Lines from the entries below that hold "what" form the answer; copy all of them.

Stored records:
==*==

(* ===== verification/MainSync.v ===== *)
(** * MainSync: spinlocks and pipes *)
From S2P Require Import Prelude.
From S2P Require Import Mem.
From S2P Require Import Str.
From S2P Require Import State.
From S2P Require Import Spin.
From S2P Require Import Boot.
From S2P Require Import Cons.
From S2P Require Import Kalloc.
From S2P Require Import Vm.
From S2P Require Import Frame.
From S2P Require Import VmSpec.
From S2P Require Import Mlq.
From S2P Require Import Proc.
From S2P Require Import ProcSpec.
From S2P Require Import ProcWait.
From S2P Require Import Pipe.

(** ** Spinlocks *)

(** [acquire] on a processor with consistent interrupt bookkeeping.  A free
    lock is taken, with interrupts off and the nesting depth one higher; a lock
    this processor holds already is a panic; a lock of another processor makes
    it spin with interrupts off. *)
Theorem acquire_cases l lk k i c :
  on_cpu k i c → k_locks k !! l = Some lk → lk = unlocked ∨ (∃ j, lk = held j) →
  if bool_decide (lk = unlocked) then
    ∃ k', acquire l k = Ret tt k' ∧ k_locks k' = <[l := held i]> (k_locks k) ∧
      Z.land (k_eflags k') FL_IF = 0 ∧ k_proc k' = k_proc k ∧ k_mem k' = k_mem k ∧
      c_ncli <$> k_cpus k' !! i = Some (c_ncli c + 1)
  else if bool_decide (lk = held i) then acquire l k = Panic "acquire"
  else ∃ k', acquire l k = Spin k'.
Proof.
  intros Hoc Hl [->|[j ->]].
  - rewrite bool_decide_true by done. eexists. split; [by apply acquire_ret|]. split; [done|].
    split; [apply land_cli|]. split; [done|]. split; [done|]. simpl.
    rewrite list_lookup_insert_eq; [done|]. eapply lookup_lt_Some, Hoc.
  - rewrite bool_decide_false by done. destruct (decide (j = i)) as [->|Hne].
    + rewrite bool_decide_true by done. by eapply acquire_held.
    + rewrite bool_decide_false by (unfold held; congruence). by eapply acquire_busy.
Qed.

Lemma acquire_cases_witness :
  ∃ k', acquire LTicks (sample DEFAULT) = Ret tt k' ∧ k_locks k' = <[LTicks := held 0]> sys_locks ∧
    Z.land (k_eflags k') FL_IF = 0.
Proof.
  destruct (acquire_cases LTicks unlocked (sample DEFAULT) 0 sample_cpu (sample_on_cpu DEFAULT) eq_refl (or_introl eq_refl))
    as (k' & H & Hl & He & _). exists k'. split_and!; [exact H|exact Hl|exact He].
Defined.

(** A critical section is transparent.  Code that runs between [acquire]
    and [release] without touching the locks, the flags or the processors sees
    the lock held, and afterwards the lock, the interrupt flag and the nesting
    depth are as they were before. *)
Theorem critical_section {A} l (body : K A) k i c a k1 :
  on_cpu k i c → lock_free l k →
  body (locked_by l i c k) = Ret a k1 →
  k_cpus k1 = k_cpus (pushed i c k) → k_eflags k1 = k_eflags (pushed i c k) →
  k_lapicid k1 = k_lapicid k → k_locks k1 = <[l := held i]> (k_locks k) →
  ∃ k', (acquire l ;; x ← body; release l ;; ret x) k = Ret a k' ∧
    k_locks k' = k_locks k ∧ k_eflags k' = k_eflags k ∧ k_cpus k' = k_cpus k ∧
    k' = k1 <| k_locks := k_locks k |> <| k_eflags := k_eflags k |> <| k_cpus := k_cpus k |>.
Proof. intros. eexists. split; [by eapply critical|]. done. Qed.

Lemma critical_section_witness :
  ∃ k', (acquire LTicks ;; x ← (modify (λ k, k <| k_ticks := 7 |>) ;; ret 5); release LTicks ;; ret x) (sample DEFAULT) = Ret 5 k' ∧
    k_locks k' = sys_locks ∧ k_ticks k' = 7.
Proof.
  destruct (critical_section LTicks (modify (λ k, k <| k_ticks := 7 |>) ;; ret 5) (sample DEFAULT) 0 sample_cpu 5
    (locked_by LTicks 0 sample_cpu (sample DEFAULT) <| k_ticks := 7 |>) (sample_on_cpu DEFAULT))
    as (k' & H & Hl & _ & _ & Hk); [reflexivity..|].
  exists k'. split_and!; [exact H|exact Hl|]. by rewrite Hk.
Defined.

(** ** Pipes *)

(** C12: a pipe is a first-in first-out queue of bytes.  A write that fits
    returns the number of bytes and appends them; what a later read of [n] bytes
    returns are the first [n] bytes of the contents then, and the rest stays.
    The 32-bit counters may wrap. *)
Theorem pipe_fifo p bs n k i c pi :
  table_ready k i c → lock_free (LPipe p) k → k_pipes k !! p = Some pi → pipe_ok pi →
  count pi + Z.of_nat (length bs) ≤ PIPESIZE → 0 < count pi + Z.of_nat (length bs) →
  let all := content pi ++ (u8 <$> bs) in
  ∃ k1 pi1 k2 pi2, pipewrite p bs k = Ret (Z.of_nat (length bs)) k1 ∧
    k_pipes k1 !! p = Some pi1 ∧ pipe_ok pi1 ∧ content pi1 = all ∧
    piperead p n k1 = Ret (Z.of_nat (length (take (Z.to_nat n) all)), take (Z.to_nat n) all) k2 ∧
    k_pipes k2 !! p = Some pi2 ∧ pipe_ok pi2 ∧ content pi2 = drop (Z.to_nat n) all.
Proof.
  intros Hr Hl Hp Hok Hfit Hpos all.
  destruct (put_bytes_ok bs pi Hok Hfit) as [Hok1 Hc1].
  set (k1 := woken (ChPipeR p) (k <| k_pipes := <[p := put_bytes bs pi]> (k_pipes k) |>)).
  assert (table_ready k1 i c) as Hr1.
  { destruct Hr as [Hoc Hlk Hlen]. split; [by eapply on_cpu_ext|done|]. simpl. by rewrite length_fmap. }
  assert (k_pipes k1 !! p = Some (put_bytes bs pi)) as Hp1 by apply lookup_insert_eq.
  destruct (piperead_ret p n k1 i c (put_bytes bs pi) Hr1 Hl Hp1 Hok1) as (pi2 & Hread & Hok2 & Hc2).
  { left. rewrite <-length_content, Hc1, length_app, length_fmap. rewrite <-length_content in Hpos. lia. }
  rewrite Hc1 in Hread, Hc2. eexists k1, _, _, pi2. split; [by eapply pipewrite_ret|]. split; [done|]. split; [done|].
  split; [done|]. split; [exact Hread|]. split; [apply lookup_insert_eq|]. done.
Qed.

(** A pipe whose counters are about to wrap, holding the byte 9. *)
Definition pipe_sample : pipe := mkPipe (replicate 511 0 ++ [9]) 4294967295 0 1 1.
Definition pipe_kernel : kernel :=
  sample DEFAULT <| k_locks := <[LPipe 0 := unlocked]> sys_locks |> <| k_pipes := {[0 := pipe_sample]} |>.

Lemma pipe_fifo_witness :
  ∃ k1 k2, pipewrite 0 [1; 2; 3] pipe_kernel = Ret 3 k1 ∧ piperead 0 2 k1 = Ret (2, [9; 1]) k2.
Proof.
  destruct (pipe_fifo 0 [1; 2; 3] 2 pipe_kernel 0 sample_cpu pipe_sample) as (k1 & _ & k2 & _ & H & _ & _ & _ & Hr & _).
  - split; [by split|reflexivity|reflexivity].
  - reflexivity.
  - reflexivity.
  - split; (reflexivity || discriminate || (split; (discriminate || reflexivity))).
  - discriminate.
  - reflexivity.
  - exists k1, k2. split; [exact H|exact Hr].
Defined.

(** A write that does not fit puts in what fits, wakes the readers and goes
    to sleep on the pipe's write channel with the pipe's lock released and the
    table's lock held: the bytes in the pipe are the old ones followed by the
    prefix, and no byte is lost or reordered. *)
Theorem pipe_write_blocks p b1 ch b2 k i c pi me q :
  table_ready k i c → lock_free (LPipe p) k → k_pipes k !! p = Some pi → pipe_ok pi →
  c_ncli c = 0 → c_proc c = Some me → k_proc k !! me = Some q →
  p_state q = RUNNING → p_killed q = 0 → pi_readopen pi ≠ 0 →
  count pi + Z.of_nat (length b1) = PIPESIZE →
  ∃ k' pi', pipewrite p (b1 ++ ch :: b2) k = Switch k' ∧
    k_pipes k' !! p = Some pi' ∧ pipe_ok pi' ∧ content pi' = content pi ++ (u8 <$> b1) ∧ count pi' = PIPESIZE ∧
    k_proc k' = <[me := asleep (ChPipeW p) q]> (wake (Some (ChPipeR p)) (k_ticks k) <$> k_proc k) ∧
    k_locks k' = <[LPtable := held i]> (k_locks k).
Proof.
  intros Hr Hl Hp Hok H1 H2 H3 H4 H5 H6 Hfull.
  destruct (pipewrite_blocks p b1 ch b2 k i c pi me q Hr Hl Hp Hok H1 H2 H3 H4 H5 H6 Hfull)
    as (k' & Hret & Hpi & Hps & Hlk).
  destruct (put_bytes_ok b1 pi Hok) as [Hok' Hc']; [lia|].
  exists k', (put_bytes b1 pi). split_and!; try done.
  - rewrite Hpi. apply lookup_insert_eq.
  - rewrite <-!length_content in *. rewrite Hc', length_app, length_fmap. lia.
Qed.

(** A pipe with room for one byte. *)
Definition full_pipe : pipe := mkPipe (replicate 512 7) 0 511 1 1.
Lemma pipe_write_blocks_witness :
  ∃ k' pi', pipewrite 0 [1; 2; 3] (sample DEFAULT <| k_locks := <[LPipe 0 := unlocked]> sys_locks |>
      <| k_pipes := {[0 := full_pipe]} |>) = Switch k' ∧
    k_pipes k' !! 0 = Some pi' ∧ content pi' = content full_pipe ++ [1].
Proof.
  destruct (pipe_write_blocks 0 [1] 2 [3] (sample DEFAULT <| k_locks := <[LPipe 0 := unlocked]> sys_locks |>
      <| k_pipes := {[0 := full_pipe]} |>) 0 sample_cpu full_pipe 0 (sample_proc 1 RUNNING None))
    as (k' & pi' & H & Hp & _ & Hc & _).
  - split; [by split|reflexivity|reflexivity].
  - reflexivity.
  - reflexivity.
  - split; (reflexivity || discriminate || (split; (discriminate || reflexivity))).
  - reflexivity.
  - reflexivity.
  - reflexivity.
  - reflexivity.
  - reflexivity.
  - discriminate.
  - reflexivity.
  - exists k', pi'. split_and!; [exact H|exact Hp|exact Hc].
Defined.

==*==

EXERCISE RESULT:
    returns the number of bytes and appends them; what a later read of [n] bytes
(** A write that does not fit puts in what fits, wakes the readers and goes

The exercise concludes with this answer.